BEGIN
Lemma round_nearest_even_spec (z : Q) (m : Z) (l : location) :
  located z m l ->
  (round_nearest_even m l = m \/ round_nearest_even m l = m + 1)
  /\ (inject_Z (round_nearest_even m l) - (1 # 2) <= z
      <= inject_Z (round_nearest_even m l) + (1 # 2))%Q.
Proof.
  intros H.
  assert (E1 : (inject_Z (m + 1) == inject_Z m + 1)%Q)
    by (rewrite inject_Z_plus; reflexivity).
  destruct l as [| []]; cbn in *.
  - split; [now left |]. lra.
  - destruct (Z.even m); (split; [auto |]); rewrite ?E1; lra.
  - split; [now left |]. lra.
  - split; [now right |]. rewrite E1. lra.
Qed.

Lemma inject_Z_pow2 (k n : Z) : 0 <= n -> (inject_Z (k * 2 ^ n) == inject_Z k * pow2 n)%Q.
Proof. intros H. rewrite inject_Z_mult, pow2_Z by exact H. reflexivity. Qed.

Lemma pow2_le_inject (n m : Z) : 0 <= n -> 2 ^ n <= m -> (pow2 n <= inject_Z m)%Q.
Proof. intros Hn H. rewrite pow2_Z by exact Hn. now rewrite <- Zle_Qle. Qed.

Lemma inject_lt_pow2 (n m : Z) : 0 <= n -> m < 2 ^ n -> (inject_Z m < pow2 n)%Q.
Proof. intros Hn H. rewrite pow2_Z by exact Hn. now rewrite <- Zlt_Qlt. Qed.

Lemma canonical_bounded (m : positive) (e : Z) :
  Z.max (Zpos (digits2_pos m) + e - 53) (-1074) = e ->
  e <= 971 ->
  bounded prec emax m e = true.
Proof.
  intros Hc He. unfold bounded, canonical_mantissa. rewrite fexp64.
  apply andb_true_iff. split; [now apply Z.eqb_eq | apply Z.leb_le; exact He].
Qed.

Lemma inject_le_pow2 (n m : Z) : 0 <= n -> m <= 2 ^ n -> (inject_Z m <= pow2 n)%Q.
Proof. intros Hn H. rewrite pow2_Z by exact Hn. now rewrite <- Zle_Qle. Qed.

Lemma Zdigits2_le (k n : Z) : 0 < k -> k < 2 ^ n -> Zdigits2 k <= n.
Proof.
  intros Hk H. pose proof (Zdigits2_bounds k Hk) as (Hlo & _).
  pose proof (Zdigits2_pos k Hk) as Hd.
  destruct (Z.le_gt_cases (Zdigits2 k) n) as [L | L]; [exact L |].
  assert (0 <= n).
  { destruct (Z.le_gt_cases 0 n) as [G | G]; [exact G |].
    rewrite (Z.pow_neg_r 2 n G) in H. lia. }
  assert (2 ^ n <= 2 ^ (Zdigits2 k - 1)) by (apply Z.pow_le_mono_r; lia).
  lia.
Qed.

Lemma Zdigits2_ge (k n : Z) : 0 <= n -> 2 ^ n <= k -> n + 1 <= Zdigits2 k.
Proof.
  intros Hn H. assert (Hk : 0 < k) by (pose proof (Zpow2_pos n Hn); lia).
  pose proof (Zdigits2_bounds k Hk) as (_ & Hhi).
  destruct (Z.le_gt_cases (n + 1) (Zdigits2 k)) as [L | L]; [exact L |].
  assert (2 ^ Zdigits2 k <= 2 ^ n) by (apply Z.pow_le_mono_r; lia).
  lia.
Qed.

(** The end of [binary_round_aux]: the rounded integer [k] at the exponent
    [E] becomes a zero, a float, or an infinity. *)
Lemma round_finish (s : bool) (k E : Z) :
  0 <= k <= 2 ^ 53 ->
  -1074 <= E ->
  (-1074 < E -> 2 ^ 52 <= k) ->
  let r := (let '(mrs, e) := shr_fexp prec emax k E loc_Exact in
            match shr_m mrs with
            | Z0 => S754_zero s
            | Zpos m => if e <=? emax - prec then S754_finite s m e else S754_infinity s
            | Zneg _ => S754_nan
            end) in
  (k = 0 /\ r = S754_zero s)
  \/ (exists m e, r = S754_finite s m e
                  /\ bounded prec emax m e = true
                  /\ (inject_Z (Zpos m) * pow2 e == inject_Z k * pow2 E)%Q)
  \/ (r = S754_infinity s /\ (pow2 1024 <= inject_Z k * pow2 E)%Q).
Proof.
  intros Hk HE Hnorm. unfold shr_fexp. rewrite fexp64.
  destruct (Z.eq_dec k 0) as [-> | Hk0].
  { left. split; [reflexivity |]. cbn [Zdigits2]. rewrite shr_no_shift by lia. reflexivity. }
  destruct (Z.eq_dec k (2 ^ 53)) as [-> | Hk53].
  { right. change (Zdigits2 (2 ^ 53)) with 54.
    replace (Z.max (54 + E - 53) (-1074) - E) with 1 by lia.
    cbn [shr iter_pos]. change (shr_m (shr_1 (shr_record_of_loc (2 ^ 53) loc_Exact)))
      with (Zpos (Pos.pow 2 52)).
    change (emax - prec) with 971.
    destruct (Z.leb_spec (E + 1) 971) as [L | L].
    - left. exists (Pos.pow 2 52), (E + 1). split; [reflexivity |]. split.
      + apply canonical_bounded; [| exact L].
        change (Zpos (digits2_pos (2 ^ 52))) with 53. lia.
      + rewrite pow2_succ. change (inject_Z (Zpos (2 ^ 52))) with (inject_Z (2 ^ 52)).
        change (inject_Z (2 ^ 53)) with (2 * inject_Z (2 ^ 52))%Q. ring.
    - right. split; [reflexivity |].
      change (inject_Z (2 ^ 53)) with (inject_Z (2 ^ 53)).
      rewrite <- (pow2_Z 53) by lia. rewrite <- pow2_add. apply pow2_le. lia. }
  assert (Hkpos : 0 < k) by lia.
  assert (Hd : Zdigits2 k <= 53) by (apply Zdigits2_le; lia).
  pose proof (Zdigits2_pos k Hkpos) as Hdp.
  right. rewrite shr_no_shift by lia.
  destruct k as [| p | p]; try lia.
  cbn [shr_record_of_loc shr_m]. change (emax - prec) with 971.
  destruct (Z.leb_spec E 971) as [L | L].
  - left. exists p, E. split; [reflexivity |]. split; [| reflexivity].
    apply canonical_bounded; [| exact L]. cbn [Zdigits2] in Hd.
    destruct (Z.eq_dec E (-1074)) as [-> | HE']; [lia |].
    assert (53 <= Zdigits2 (Zpos p)) by (apply (Zdigits2_ge _ 52); lia).
    cbn [Zdigits2] in *. lia.
  - right. split; [reflexivity |].
    assert (H52 : 2 ^ 52 <= Zpos p) by (apply Hnorm; lia).
    apply Qle_trans with (pow2 52 * pow2 E)%Q.
    + rewrite <- pow2_add. apply pow2_le. lia.
    + apply Qmult_le_compat_r; [| apply Qlt_le_weak, pow2_pos].
      apply pow2_le_inject; lia.
Qed.

Lemma scaled_lt (a x : Q) (e : Z) : (a / pow2 e < x)%Q -> (a < x * pow2 e)%Q.
Proof.
  intros H. pose proof (pow2_pos e) as Hp.
  assert (Hae : (a == a / pow2 e * pow2 e)%Q) by (field; apply pow2_nonzero).
  rewrite Hae. apply Qmult_lt_compat_r; assumption.
Qed.

Lemma scaled_le (a x : Q) (e : Z) : (x <= a / pow2 e)%Q -> (x * pow2 e <= a)%Q.
Proof.
  intros H. pose proof (pow2_pos e) as Hp.
  assert (Hae : (a == a / pow2 e * pow2 e)%Q) by (field; apply pow2_nonzero).
  rewrite Hae. apply Qmult_le_compat_r; [assumption | now apply Qlt_le_weak].
Qed.
(** * Verification of the microphone analyser component (src/app.vue)

    Shallow embedding of the <script setup> part of [app.vue]: the reactive
    refs and module-level handles become the fields of a [state] record, the
    functions [start], [analyzeWithTone], [updateFrequencyBars] and [stop]
    become computations in a small state-and-exception monad.

    Numbers.  [analyser.getValue()] of Tone's fft [Analyser] returns the
    Float32Array filled by [getFloatFrequencyData]: dB values, finite or
    -Infinity for a bin of zero magnitude.  Every value read from it and
    every number the code computes from it is a JavaScript number
    ([jsnum]): a finite value, modelled as an exact rational ([Q]), so the
    floating-point rounding of sums and quotients is idealised away, or
    NaN, +Infinity, -Infinity, with the IEEE rules of [Math.abs], [+], [/],
    [*], [Math.round], [Math.min], [Math.max] and the comparisons.

    Asynchrony.  [start()] is an async function: it runs up to
    [await mic.open()] and returns to the event loop; the rest of its body
    runs when the promise of [mic.open()] settles, and other events (a new
    click on Start, an animation frame, Stop, the unmount) may come in
    between.  The two halves are [start_until_await] and [start_after_open];
    [start] is the two run back to back, the schedule in which the request
    for the microphone is answered before any other event.

    The platform capabilities (Tone's [Analyser] and [UserMedia], the
    browser's [requestAnimationFrame]) are not part of the repository: what
    they do is given as an explicit outcome argument of each operation
    ([acquire_outcome], [poll_outcome]), so every failure they can raise is
    an input of the model. *)

From Stdlib Require Import String List ZArith QArith Qround Qabs Bool Lia.
Import ListNotations.
Open Scope Z_scope.
(** * Browser worker: session registry and step executor

    A shallow embedding of [src/index.js] (the Express handlers of the
    worker) together with the properties of its HTTP surface.

    Conventions of the embedding:
    - request bodies are parsed JSON, kept as [JVal]; JSON numbers are
      modelled by integers (the handlers only compare them with 0 and hand
      them to the browser engine);
    - the browser engine (Playwright), the clock, [Math.random] and
      [setTimeout] form the class [Engine]: every call maps a [World] to a
      new [World] and either a value or a rejected [JsError];
    - the [sessions] map is a [gmap] from session id to [Session]; the
      [sessionId] of a request body is a string when present;
    - a handler runs to completion without interleaving with another handler
      or with the expiry timer; the handlers do not thread the diagnostic
      log: [log], the rows of the logs page and [cleanupExpiredSessions]
      are modelled on their own, after the handlers; the static status
      page is left out;
    - [res.write] and [res.flushHeaders] behave as in Node's
      [http.ServerResponse]: they do not throw and [flushHeaders] exists. *)

From Stdlib Require Import ZArith String Ascii List Bool Lia.
From Stdlib Require Import DecimalString.
From stdpp Require Import gmap strings.
Import ListNotations.

Local Open Scope string_scope.

(** ** JavaScript values *)

#[local] Set Warnings "-register-all".

Inductive JVal : Type :=
| JUndef
| JNull
| JBool (b : bool)
| JNum (n : Z)
| JStr (s : string)
| JArr (items : list JVal)
| JObj (fields : list (string * JVal)).

(** [Boolean(v)] *)
Definition truthy (v : JVal) : bool :=
  match v with
  | JUndef | JNull => false
  | JBool b => b
  | JNum n => negb (n =? 0)%Z
  | JStr s => negb (s =? "")
  | JArr _ | JObj _ => true
  end.

(** [a || b] *)
Definition js_or (a b : JVal) : JVal := if truthy a then a else b.

(** [a ?? b] *)
Definition js_nullish (a b : JVal) : JVal :=
  match a with
  | JUndef | JNull => b
  | _ => a
  end.

(** [v === s] for a string literal [s] *)
Definition is_str (v : JVal) (s : string) : bool :=
  match v with
  | JStr t => t =? s
  | _ => false
  end.

(** [typeof v === 'number'] and [typeof v === 'string'] *)
Definition is_number (v : JVal) : bool :=
  match v with JNum _ => true | _ => false end.

Definition is_string (v : JVal) : bool :=
  match v with JStr _ => true | _ => false end.

Fixpoint assoc (k : string) (fs : list (string * JVal)) : JVal :=
  match fs with
  | [] => JUndef
  | (k', v) :: rest => if k =? k' then v else assoc k rest
  end.

(** [v.k] for a non-nullish [v] and one of the field names the handlers
    read ([action], [url], [selector], ...): only an object can own it. *)
Definition prop (v : JVal) (k : string) : JVal :=
  match v with
  | JObj fs => assoc k fs
  | _ => JUndef
  end.

Definition nullish (v : JVal) : bool :=
  match v with
  | JUndef | JNull => true
  | _ => false
  end.

(** [String(v)], as a template literal computes it. *)
Definition string_of_Z (n : Z) : string :=
  NilZero.string_of_int (Z.to_int n).

Fixpoint js_to_string (v : JVal) : string :=
  match v with
  | JUndef => "undefined"
  | JNull => "null"
  | JBool true => "true"
  | JBool false => "false"
  | JNum n => string_of_Z n
  | JStr s => s
  | JArr items =>
      (fix join (l : list JVal) : string :=
         match l with
         | [] => ""
         | x :: rest =>
             let sx := if nullish x then "" else js_to_string x in
             match rest with
             | [] => sx
             | _ :: _ => sx +:+ "," +:+ join rest
             end
         end) items
  | JObj _ => "[object Object]"
  end.

(** ** Errors *)

(** Exceptions are [Error] instances: those the handler constructs itself,
    the [TypeError] of a property read on [null], and the engine's
    rejections ([Error] and its [TimeoutError]). *)
Inductive ErrorClass : Type :=
| ErrorC
| TimeoutErrorC
| TypeErrorC.

Definition class_name (c : ErrorClass) : string :=
  match c with
  | ErrorC => "Error"
  | TimeoutErrorC => "TimeoutError"
  | TypeErrorC => "TypeError"
  end.

Record JsError : Type := mkError {
  err_class : ErrorClass;
  err_message : string
}.

Definition new_Error (msg : string) : JsError := mkError ErrorC msg.

(** [String(e)], that is [Error.prototype.toString] *)
Definition error_to_string (e : JsError) : string :=
  if err_message e =? "" then class_name (err_class e)
  else class_name (err_class e) +:+ ": " +:+ err_message e.

(** [e?.message || String(e)] *)
Definition error_text (e : JsError) : string :=
  if negb (err_message e =? "") then err_message e else error_to_string e.

Inductive Result (A : Type) : Type :=
| Fulfilled (a : A)
| Rejected (e : JsError).

Arguments Fulfilled {A} a.
Arguments Rejected {A} e.

(** [v.k], throwing on [null] and [undefined] *)
Definition get_prop (v : JVal) (k : string) : Result JVal :=
  if nullish v
  then Rejected (mkError TypeErrorC
         ("Cannot read properties of " +:+ js_to_string v
          +:+ " (reading '" +:+ k +:+ "')"))
  else Fulfilled (prop v k).

(** ** The engine and its monad *)

(** What [page.screenshot] resolves to: the handlers accept a string, a
    [Buffer] (converted with [toString('base64')]) or nothing. *)
Inductive ShotData : Type :=
| ShotString (s : string)
| ShotBuffer (base64 : string)
| ShotNothing.

Class Engine : Type := {
  World : Type;
  Browser : Type;
  BrowserContext : Type;
  Page : Type;
  (** [Date.now()] *)
  date_now : World -> Z;
  (** [Math.random().toString(36).slice(2, 10)] *)
  random_tail : World -> World * string;
  (** [new Promise((r) => setTimeout(r, delay))] *)
  set_timeout : Z -> World -> World;
  (** [chromium.launch], [browser.newContext], [context.newPage] *)
  launch : World -> World * Result Browser;
  newContext : Browser -> World -> World * Result BrowserContext;
  newPage : BrowserContext -> World -> World * Result Page;
  (** [browser.close().catch(() => {})] *)
  browser_close : Browser -> World -> World;
  (** [page.goto(url, { waitUntil, timeout })] *)
  page_goto : Page -> JVal -> JVal -> JVal -> World -> World * Result unit;
  (** [page.waitForSelector(selector, { state: 'visible', timeout })] *)
  page_waitForSelector : Page -> JVal -> JVal -> World -> World * Result unit;
  (** [page.click(selector, { timeout: 10000 })] *)
  page_click : Page -> JVal -> World -> World * Result unit;
  (** [page.fill(selector, value, { timeout: 10000 })] *)
  page_fill : Page -> JVal -> JVal -> World -> World * Result unit;
  (** [page.screenshot({ type: 'png', encoding: 'base64', fullPage: false })] *)
  page_screenshot : Page -> World -> World * Result ShotData;
  (** [page.url()] and [page.title()] *)
  page_url : Page -> World -> Result string;
  page_title : Page -> World -> World * Result string;
  (** [page.mouse.click], [page.mouse.wheel], [page.keyboard.type],
      [page.keyboard.press] *)
  mouse_click : Page -> Z -> Z -> World -> World * Result unit;
  mouse_wheel : Page -> Z -> Z -> World -> World * Result unit;
  keyboard_type : Page -> string -> World -> World * Result unit;
  keyboard_press : Page -> string -> World -> World * Result unit
}.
END
▶ [TASK ITEM] Copy out the entries above exactly as given, starting at the top and ending with the line containing "Lemma inject_le_pow2 (n"; include both and nothing more.

▶ [OUTPUT OF THE EXERCISE]
Lemma round_nearest_even_spec (z : Q) (m : Z) (l : location) :
  located z m l ->
  (round_nearest_even m l = m \/ round_nearest_even m l = m + 1)
  /\ (inject_Z (round_nearest_even m l) - (1 # 2) <= z
      <= inject_Z (round_nearest_even m l) + (1 # 2))%Q.
Proof.
  intros H.
  assert (E1 : (inject_Z (m + 1) == inject_Z m + 1)%Q)
    by (rewrite inject_Z_plus; reflexivity).
  destruct l as [| []]; cbn in *.
  - split; [now left |]. lra.
  - destruct (Z.even m); (split; [auto |]); rewrite ?E1; lra.
  - split; [now left |]. lra.
  - split; [now right |]. rewrite E1. lra.
Qed.

Lemma inject_Z_pow2 (k n : Z) : 0 <= n -> (inject_Z (k * 2 ^ n) == inject_Z k * pow2 n)%Q.
Proof. intros H. rewrite inject_Z_mult, pow2_Z by exact H. reflexivity. Qed.

Lemma pow2_le_inject (n m : Z) : 0 <= n -> 2 ^ n <= m -> (pow2 n <= inject_Z m)%Q.
Proof. intros Hn H. rewrite pow2_Z by exact Hn. now rewrite <- Zle_Qle. Qed.

Lemma inject_lt_pow2 (n m : Z) : 0 <= n -> m < 2 ^ n -> (inject_Z m < pow2 n)%Q.
Proof. intros Hn H. rewrite pow2_Z by exact Hn. now rewrite <- Zlt_Qlt. Qed.

Lemma canonical_bounded (m : positive) (e : Z) :
  Z.max (Zpos (digits2_pos m) + e - 53) (-1074) = e ->
  e <= 971 ->
  bounded prec emax m e = true.
Proof.
  intros Hc He. unfold bounded, canonical_mantissa. rewrite fexp64.
  apply andb_true_iff. split; [now apply Z.eqb_eq | apply Z.leb_le; exact He].
Qed.

Lemma inject_le_pow2 (n m : Z) : 0 <= n -> m <= 2 ^ n -> (inject_Z m <= pow2 n)%Q.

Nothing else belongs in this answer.